- What you have to do
Output must match the data below exactly from its first line through the line that contains "admitted. Recording a", with no other line.

Top of Record extracts

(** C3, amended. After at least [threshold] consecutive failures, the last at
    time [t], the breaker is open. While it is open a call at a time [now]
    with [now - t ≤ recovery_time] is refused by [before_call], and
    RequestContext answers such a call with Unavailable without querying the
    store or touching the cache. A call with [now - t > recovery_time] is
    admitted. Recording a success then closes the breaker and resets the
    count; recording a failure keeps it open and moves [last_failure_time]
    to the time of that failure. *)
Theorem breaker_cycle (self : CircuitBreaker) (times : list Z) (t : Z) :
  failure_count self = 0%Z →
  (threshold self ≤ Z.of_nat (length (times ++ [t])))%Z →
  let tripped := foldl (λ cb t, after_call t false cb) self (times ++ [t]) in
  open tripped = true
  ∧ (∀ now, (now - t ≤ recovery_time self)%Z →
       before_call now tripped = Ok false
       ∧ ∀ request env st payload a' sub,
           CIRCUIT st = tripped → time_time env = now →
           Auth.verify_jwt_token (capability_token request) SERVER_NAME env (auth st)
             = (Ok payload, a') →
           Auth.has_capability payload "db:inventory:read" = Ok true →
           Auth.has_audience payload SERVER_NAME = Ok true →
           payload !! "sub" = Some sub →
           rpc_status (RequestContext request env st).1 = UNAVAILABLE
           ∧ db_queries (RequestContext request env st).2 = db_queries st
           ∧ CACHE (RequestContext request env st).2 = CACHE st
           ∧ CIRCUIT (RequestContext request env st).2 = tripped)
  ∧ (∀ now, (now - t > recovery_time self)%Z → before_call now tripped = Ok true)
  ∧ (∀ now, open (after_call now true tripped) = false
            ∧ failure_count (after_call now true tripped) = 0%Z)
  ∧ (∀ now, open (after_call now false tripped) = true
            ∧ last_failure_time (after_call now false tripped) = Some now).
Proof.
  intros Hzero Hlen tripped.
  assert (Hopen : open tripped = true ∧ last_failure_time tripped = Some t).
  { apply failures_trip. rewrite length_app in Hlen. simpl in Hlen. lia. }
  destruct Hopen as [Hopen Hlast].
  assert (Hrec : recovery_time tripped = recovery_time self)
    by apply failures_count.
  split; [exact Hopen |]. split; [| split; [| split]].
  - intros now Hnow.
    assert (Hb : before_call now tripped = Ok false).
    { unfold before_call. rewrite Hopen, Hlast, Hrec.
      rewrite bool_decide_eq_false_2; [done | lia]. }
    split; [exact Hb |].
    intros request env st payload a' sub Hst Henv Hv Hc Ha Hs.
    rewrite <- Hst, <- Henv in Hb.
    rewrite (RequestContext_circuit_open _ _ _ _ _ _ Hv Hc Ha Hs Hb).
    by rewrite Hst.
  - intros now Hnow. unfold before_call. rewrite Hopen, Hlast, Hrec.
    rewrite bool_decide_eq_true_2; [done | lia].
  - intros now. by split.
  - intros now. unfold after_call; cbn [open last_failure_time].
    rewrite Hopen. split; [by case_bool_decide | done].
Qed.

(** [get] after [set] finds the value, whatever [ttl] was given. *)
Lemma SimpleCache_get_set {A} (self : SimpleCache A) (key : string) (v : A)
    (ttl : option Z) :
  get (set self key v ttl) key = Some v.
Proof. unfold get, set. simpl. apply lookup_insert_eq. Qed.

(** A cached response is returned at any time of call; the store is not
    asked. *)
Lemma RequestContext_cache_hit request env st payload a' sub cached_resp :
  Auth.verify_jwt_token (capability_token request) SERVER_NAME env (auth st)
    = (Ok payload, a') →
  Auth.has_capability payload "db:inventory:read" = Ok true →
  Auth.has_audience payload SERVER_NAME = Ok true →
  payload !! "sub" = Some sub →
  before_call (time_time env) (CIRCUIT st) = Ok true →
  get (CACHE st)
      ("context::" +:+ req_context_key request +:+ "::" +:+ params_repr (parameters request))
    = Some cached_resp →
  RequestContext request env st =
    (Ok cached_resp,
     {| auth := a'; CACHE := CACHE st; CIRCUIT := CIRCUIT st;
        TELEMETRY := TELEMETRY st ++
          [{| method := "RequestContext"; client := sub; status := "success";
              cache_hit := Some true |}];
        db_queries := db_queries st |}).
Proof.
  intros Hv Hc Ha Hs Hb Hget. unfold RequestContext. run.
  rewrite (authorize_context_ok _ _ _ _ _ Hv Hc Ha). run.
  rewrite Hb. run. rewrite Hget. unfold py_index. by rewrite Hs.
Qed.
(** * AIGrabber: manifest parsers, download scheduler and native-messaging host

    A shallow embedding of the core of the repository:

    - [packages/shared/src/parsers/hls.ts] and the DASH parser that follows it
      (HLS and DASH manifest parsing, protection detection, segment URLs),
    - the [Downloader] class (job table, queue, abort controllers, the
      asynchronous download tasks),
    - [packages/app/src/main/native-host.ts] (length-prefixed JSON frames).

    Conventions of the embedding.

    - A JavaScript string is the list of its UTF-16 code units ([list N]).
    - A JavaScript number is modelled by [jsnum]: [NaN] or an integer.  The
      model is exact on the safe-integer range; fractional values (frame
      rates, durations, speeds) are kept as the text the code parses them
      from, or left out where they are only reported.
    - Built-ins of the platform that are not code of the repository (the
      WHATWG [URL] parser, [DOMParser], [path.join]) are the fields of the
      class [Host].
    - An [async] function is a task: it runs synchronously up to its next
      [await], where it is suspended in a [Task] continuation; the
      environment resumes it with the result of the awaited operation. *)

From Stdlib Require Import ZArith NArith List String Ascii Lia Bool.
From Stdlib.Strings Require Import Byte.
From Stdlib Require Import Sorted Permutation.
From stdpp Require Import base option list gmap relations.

Bottom of Record extracts

- Solved problem
(** C3, amended. After at least [threshold] consecutive failures, the last at
    time [t], the breaker is open. While it is open a call at a time [now]
    with [now - t ≤ recovery_time] is refused by [before_call], and
    RequestContext answers such a call with Unavailable without querying the
    store or touching the cache. A call with [now - t > recovery_time] is
    admitted. Recording a success then closes the breaker and resets the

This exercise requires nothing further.